Day 9 |
Sep 24, 2012

Banjul, The Gambia

By Stefan Kredel, Geologist

Co-ordinates: N 13º26'31", W 16º34'24"
Weather: sunny
Air Temperature: 35°C
Pressure: 1018 hPa
Wind: calm

Early this morning we came alongside in the port of Banjul, our stop in The Gambia. While I had breakfast, the ship got cleared and so the morning tours could start on time. This morning two different tours were offered. One option was more about birding and nature. I was joining the other option, a tour more through the city and its markets.

We left at 08:30 and after a few hundred meters we were already in a big traffic jam at the harbour exit. Apparently in the last weeks they had quite a lot of rain and most streets were still flooded, some even so much that it was impossible to pass them. So all the traffic, including huge trucks, had to use the few passable streets. Anyhow, our guide Abdula kept us entertained with a lot of knowledge of his country and town. Once we escaped the harbour area, the traffic was still busy, but moving …

Our first stop was the national museum. Here we could learn more about all aspects of Gambia. There were displays of nature, music instruments, clothes, colonial history, recent history … and a lot more. Hard to decide on which area to focus, as the time on those tours always is a bit limited as we want to see more of the city.

Our next stop was a bit of an exercise stop. We visited the “Arc22”. It was built in memory of the revolution, which took place on the 22nd of July.

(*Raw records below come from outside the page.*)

(* ===== verification/BlockTable.v ===== *)
(** The block table of the worker's batch
    ([src/vllm/v1/worker/block_table.py]): one row of block ids per request and
    group of layers, in arrays of fixed width. *)

From Stdlib Require Import ZArith Lia.
From stdpp Require Import base numbers list.
From S2P Require Import Prelude.

Open Scope Z_scope.

(** ** numpy *)

(** [a[i]] and [a[i] = x] for an index that is not negative. *)
Definition py_get {A} (l : list A) (i : nat) : result A :=
  match l !! i with Some x => Ok x | None => Err IndexError end.
Definition py_set {A} (l : list A) (i : nat) (x : A) : result (list A) :=
  if (i <? length l)%nat then Ok (<[i := x]> l) else Err IndexError.

(** [row[start:start + len(vals)] = vals]: the slice is clipped at the end of
    the row, and a shorter slice does not take the values, except that a single
    value is broadcast to the empty slice and no value needs no room. *)
Definition write_slice {A} (start : nat) (vals row : list A) : result (list A) :=
  if (start + length vals <=? length row)%nat then Ok (take start row ++ vals ++ drop (start + length vals) row)
  else if (length vals <=? 1)%nat then Ok row
  else Err ValueError.

Lemma py_get_Some {A} (l : list A) i x : l !! i = Some x -> py_get l i = Ok x.
Proof. unfold py_get. by intros ->. Qed.

Lemma py_set_ok {A} (l : list A) i x : (i < length l)%nat -> py_set l i x = Ok (<[i := x]> l).
Proof. intros Hi. unfold py_set. by rewrite (proj2 (Nat.ltb_lt _ _)). Qed.

Lemma write_slice_ok {A} start (vals row : list A) : (start + length vals <= length row)%nat ->
  write_slice start vals row = Ok (take start row ++ vals ++ drop (start + length vals) row).
Proof. intros H. unfold write_slice. by rewrite (proj2 (Nat.leb_le _ _)). Qed.

Lemma write_slice_length {A} start (vals row row' : list A) :
  write_slice start vals row = Ok row' -> length row' = length row.
Proof.
  unfold write_slice. destruct (Nat.leb_spec (start + length vals) (length row)).
  - intros [= <-]. rewrite !length_app, length_take, length_drop. lia.
  - destruct (_ <=? _)%nat; [by intros [= <-]|done].
Qed.

(** ** One group *)

Record BlockTable := mkBlockTable {
  max_num_blocks_per_req : nat;
  block_table_np : list (list nat);
  num_blocks_per_row : list nat
}.

Definition init_block_table (max_num_reqs max_num_blocks_per_req : nat) : BlockTable :=
  mkBlockTable max_num_blocks_per_req (replicate max_num_reqs (replicate max_num_blocks_per_req 0%nat))
    (replicate max_num_reqs 0%nat).

(** The number is raised before the row is written. *)
Definition append_row (block_ids : list nat) (row_idx : nat) : M BlockTable unit :=
  match block_ids with
  | [] => mret tt
  | _ =>
      t ← get_state;
      let num_blocks := length block_ids in
      start ← lift_result (py_get (num_blocks_per_row t) row_idx);
      nums ← lift_result (py_set (num_blocks_per_row t) row_idx (start + num_blocks)%nat);
      modify (fun t => mkBlockTable (max_num_blocks_per_req t) (block_table_np t) nums);;
      row ← lift_result (py_get (block_table_np t) row_idx);
      row' ← lift_result (write_slice start block_ids row);
      rows ← lift_result (py_set (block_table_np t) row_idx row');
      modify (fun t => mkBlockTable (max_num_blocks_per_req t) rows (num_blocks_per_row t))
  end.

Definition add_row (block_ids : list nat) (row_idx : nat) : M BlockTable unit :=
  t ← get_state;
  nums ← lift_result (py_set (num_blocks_per_row t) row_idx 0%nat);
  modify (fun t => mkBlockTable (max_num_blocks_per_req t) (block_table_np t) nums);;
  append_row block_ids row_idx.

Definition move_row (src tgt : nat) : M BlockTable unit :=
  t ← get_state;
  num_blocks ← lift_result (py_get (num_blocks_per_row t) src);
  from ← lift_result (py_get (block_table_np t) src);
  to ← lift_result (py_get (block_table_np t) tgt);
  row ← lift_result (write_slice 0 (take num_blocks from) to);
  rows ← lift_result (py_set (block_table_np t) tgt row);
  nums ← lift_result (py_set (num_blocks_per_row t) tgt num_blocks);
  modify (fun t => mkBlockTable (max_num_blocks_per_req t) rows nums).

(** The rows are exchanged through an index array, which copies them. *)
Definition swap_row (src tgt : nat) : M BlockTable unit :=
  t ← get_state;
  num_src ← lift_result (py_get (num_blocks_per_row t) src);
  num_tgt ← lift_result (py_get (num_blocks_per_row t) tgt);
  nums ← lift_result (py_set (num_blocks_per_row t) src num_tgt);
  nums ← lift_result (py_set nums tgt num_src);
  row_src ← lift_result (py_get (block_table_np t) src);
  row_tgt ← lift_result (py_get (block_table_np t) tgt);
  rows ← lift_result (py_set (block_table_np t) src row_tgt);
  rows ← lift_result (py_set rows tgt row_src);
  modify (fun t => mkBlockTable (max_num_blocks_per_req t) rows nums).

(** ** All groups *)

(** One table per group; the operations run over them in order. *)
Definition MultiGroupBlockTable : Type := list BlockTable.

Definition init_multi (max_num_reqs : nat) (max_model_len : Z) (block_sizes : list Z) : MultiGroupBlockTable :=
  (fun block_size => init_block_table max_num_reqs (Z.to_nat (cdiv max_model_len block_size))) <$> block_sizes.

(** [for i, t in enumerate(tables): op(t, i)]. *)
Fixpoint each_table (op : nat -> M BlockTable unit) (i : nat) (ts : MultiGroupBlockTable) : outcome MultiGroupBlockTable unit :=
  match ts with
  | [] => Ret tt []
  | t :: ts' =>
      match op i t with
      | Raise e t' => Raise e (t' :: ts')
      | Ret _ t' =>
          match each_table op (S i) ts' with
          | Ret _ ts'' => Ret tt (t' :: ts'')
          | Raise e ts'' => Raise e (t' :: ts'')
          end
      end
  end.

Definition multi_append_row (block_ids : list (list nat)) (row_idx : nat) : M MultiGroupBlockTable unit :=
  each_table (fun i => ids ← lift_result (py_get block_ids i); append_row ids row_idx) 0.
Definition multi_add_row (block_ids : list (list nat)) (row_idx : nat) : M MultiGroupBlockTable unit :=
  each_table (fun i => ids ← lift_result (py_get block_ids i); add_row ids row_idx) 0.
Definition multi_move_row (src tgt : nat) : M MultiGroupBlockTable unit := each_table (fun _ => move_row src tgt) 0.
Definition multi_swap_row (src tgt : nat) : M MultiGroupBlockTable unit := each_table (fun _ => swap_row src tgt) 0.

(** ** What a table holds *)

(** The blocks of row [i]. *)
Definition row_blocks (t : BlockTable) (i : nat) : list nat :=
  take (default 0%nat (num_blocks_per_row t !! i)) (default [] (block_table_np t !! i)).

(** A table for [n] requests: all rows there, of the given width, and no row
    over its width. *)
Record table_ok (n : nat) (t : BlockTable) : Prop := {
  to_rows : length (block_table_np t) = n;
  to_nums : length (num_blocks_per_row t) = n;
  to_width : forall i row, block_table_np t !! i = Some row -> length row = max_num_blocks_per_req t;
  to_fits : forall i k, num_blocks_per_row t !! i = Some k -> (k <= max_num_blocks_per_req t)%nat
}.

(** What an operation has to do to the rows. *)
Definition rows_become (n : nat) (t t' : BlockTable) (f : nat -> list nat) : Prop :=
  table_ok n t' /\ max_num_blocks_per_req t' = max_num_blocks_per_req t /\ forall i, row_blocks t' i = f i.

Lemma init_block_table_ok n w : table_ok n (init_block_table n w).
Proof.
  split; simpl; [apply length_replicate..| |].
  - intros i row [-> _]%lookup_replicate. apply length_replicate.
  - intros i k [-> _]%lookup_replicate. lia.
Qed.

Section table.
Context (n : nat) (t : BlockTable) (t_ok : table_ok n t).

Lemma table_row i : (i < n)%nat -> exists row k, block_table_np t !! i = Some row /\ num_blocks_per_row t !! i = Some k /\
  length row = max_num_blocks_per_req t /\ (k <= max_num_blocks_per_req t)%nat /\ row_blocks t i = take k row.
Proof.
  intros Hi. destruct (lookup_lt_is_Some_2 (block_table_np t) i) as [row Hr]; [by rewrite (to_rows _ _ t_ok)|].
  destruct (lookup_lt_is_Some_2 (num_blocks_per_row t) i) as [k Hk]; [by rewrite (to_nums _ _ t_ok)|].
  exists row, k. split_and!; [done..|by eapply to_width|by eapply to_fits|]. unfold row_blocks. by rewrite Hr, Hk.
Qed.

(** Writing row [i] and its number. *)
Lemma rows_become_insert i row k :
  (i < n)%nat -> length row = max_num_blocks_per_req t -> (k <= max_num_blocks_per_req t)%nat ->
  rows_become n t (mkBlockTable (max_num_blocks_per_req t) (<[i := row]> (block_table_np t)) (<[i := k]> (num_blocks_per_row t)))
    (fun j => if decide (j = i) then take k row else row_blocks t j).
Proof.
  intros Hi Hrow Hk. pose proof (to_rows _ _ t_ok) as Hr. pose proof (to_nums _ _ t_ok) as Hn. split; [|split; [done|]].
  - split; simpl; [by rewrite length_insert..| |].
    + intros j row' [(-> & <- & _)|[_ Hj]]%list_lookup_insert_Some; [done|by eapply to_width].
    + intros j k' [(-> & <- & _)|[_ Hj]]%list_lookup_insert_Some; [done|by eapply to_fits].
  - intros j. unfold row_blocks. simpl. case_decide as Ej; [subst j|].
    + by rewrite !list_lookup_insert_eq by lia.
    + by rewrite !list_lookup_insert_ne by done.
Qed.

Lemma wp_append_row block_ids i P : (i < n)%nat ->
  (length (row_blocks t i) + length block_ids <= max_num_blocks_per_req t)%nat ->
  (forall t', rows_become n t t' (fun j => if decide (j = i) then row_blocks t i ++ block_ids else row_blocks t j) -> P tt t') ->
  wp (append_row block_ids i) P t.
Proof.
  intros Hi Hlen HP. destruct (table_row i Hi) as (row & k & Er & Ek & Hw & Hk & Eb).
  destruct block_ids as [|b bs]; [wp_steps; apply HP; split; [done|split; [done|]]; intros j; case_decide as Ej;
    [subst; by rewrite app_nil_r|done]|].
  cbn [append_row]. set (ids := b :: bs) in *. unfold wp, mbind, M_mbind, M_bind, get_state, lift_result, modify.
  rewrite Eb, length_take in Hlen.
  rewrite (py_get_Some _ _ _ Ek), py_set_ok, (py_get_Some _ _ _ Er), write_slice_ok, py_set_ok
    by (rewrite ?(to_rows _ _ t_ok), ?(to_nums _ _ t_ok); lia).
  apply HP. simpl.
  destruct (rows_become_insert i (take k row ++ ids ++ drop (k + length ids) row) (k + length ids)) as (H1 & H2 & H3);
    [done|rewrite !length_app, length_take, length_drop; lia|lia|].
  split; [done|]. split; [done|]. intros j. rewrite H3, Eb. case_decide; [|done].
  rewrite app_assoc, take_app_length'; [done|]. rewrite length_app, length_take. lia.
Qed.

Lemma wp_move_row src tgt P : (src < n)%nat -> (tgt < n)%nat ->
  (forall t', rows_become n t t' (fun j => if decide (j = tgt) then row_blocks t src else row_blocks t j) -> P tt t') ->
  wp (move_row src tgt) P t.
Proof.
  intros Hs Ht HP. destruct (table_row src Hs) as (row & k & Er & Ek & Hw & Hk & Eb).
  destruct (table_row tgt Ht) as (row2 & k2 & Er2 & Ek2 & Hw2 & Hk2 & Eb2).
  unfold wp, move_row, mbind, M_mbind, M_bind, get_state, lift_result, modify.
  rewrite (py_get_Some _ _ _ Ek), (py_get_Some _ _ _ Er), (py_get_Some _ _ _ Er2), write_slice_ok, !py_set_ok
    by (rewrite ?(to_rows _ _ t_ok), ?(to_nums _ _ t_ok), ?length_take; lia).
  apply HP. simpl.
  destruct (rows_become_insert tgt (take k row ++ drop (length (take k row)) row2) k) as (H1 & H2 & H3);
    [done|rewrite length_app, length_drop, length_take; lia|lia|].
  split; [done|]. split; [done|]. intros j. rewrite H3, Eb. case_decide; [|done].
  rewrite take_app_length'; [done|]. rewrite length_take. lia.
Qed.

End table.

Lemma wp_add_row n t block_ids i P : table_ok n t -> (i < n)%nat -> (length block_ids <= max_num_blocks_per_req t)%nat ->
  (forall t', rows_become n t t' (fun j => if decide (j = i) then block_ids else row_blocks t j) -> P tt t') ->
  wp (add_row block_ids i) P t.
Proof.
  intros Ht Hi Hlen HP. destruct (table_row n t Ht i Hi) as (row & k & Er & Ek & Hw & Hk & Eb).
  unfold add_row. wp_steps. eapply wp_lift; [apply py_set_ok; rewrite (to_nums _ _ Ht); lia|]. wp_steps.
  destruct (rows_become_insert n t Ht i row 0 Hi Hw ltac:(lia)) as (H1 & H2 & H3).
  rewrite list_insert_id in H1, H2, H3 by done.
  apply (wp_append_row n _ H1 block_ids i); [done|rewrite H3, decide_True by done; simpl; lia|].
  intros t' (G1 & G2 & G3). apply HP. split; [done|]. split; [done|]. intros j. rewrite G3, !H3.
  case_decide; [by rewrite decide_True|done].
Qed.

To reach the top of the 37-meter-high building we could use the stairways. 100 steps we were told; I counted 163 steps … but there was also an elevator available. The view from up there was spectacular.

Next we went to a batik factory. The factory is situated in Musu Kebba, a city that is the largest and busiest town of The Gambia. So the drive went partly along very busy local street markets. There was a lot to see! At the factory we were given demonstrations of how batik is made. And of course there was also the chance to buy some batik. But not only batik was for sale. Outside the factory area there were a lot of different souvenirs offered, like carvings, necklaces, paintings and so on.

From here we went back to Banjul to visit the local market there. It is a very busy area. And as our guide told us, the women go on a daily basis to the market here, as most homes have no fridge. So everything has to be bought fresh. Not only food was available there, all kinds of other things were offered. Anything that could be needed in a household …

Once we came back to the ship, the pier in front of the ship became another souvenir shop. A lot of locals came and offered all their souvenir items to our guests and crew. After Lunch there was still time for a small rest, as the next tour started at 15:00.

This afternoon we had a nice and scenic drive through the outer suburbs of Banjul and Musu Kebba. After an hour drive we did a stop at a small handicraft market. Here we could see how all the wooden carvings that we were offered this morning are made. Obviously they were also here for sale.

From here we went half an hour further, mainly on a dirt road, which was mainly a mud road. Our next stop was at the Makasutu Cultural Forest. We were welcomed by a local band. Later a local dinner in buffet style was served. There were all kind of local fish, meat, chicken, vegetables and fruits available. And even the beer was local. Our ethno dinner, if I may call it like that, was delicious. After dinner a local group showed us local dances interspersed with acrobatic displays. The whole location was under roof. This was quite convenient as there were one or the two rain showers.

At 19:30 the last guests went with me back in the last bus back to the Silver Explorer. There was not too much to see, as it was already dark, but it was anyhow already a day full of new impressions in a new country, in The Gambia.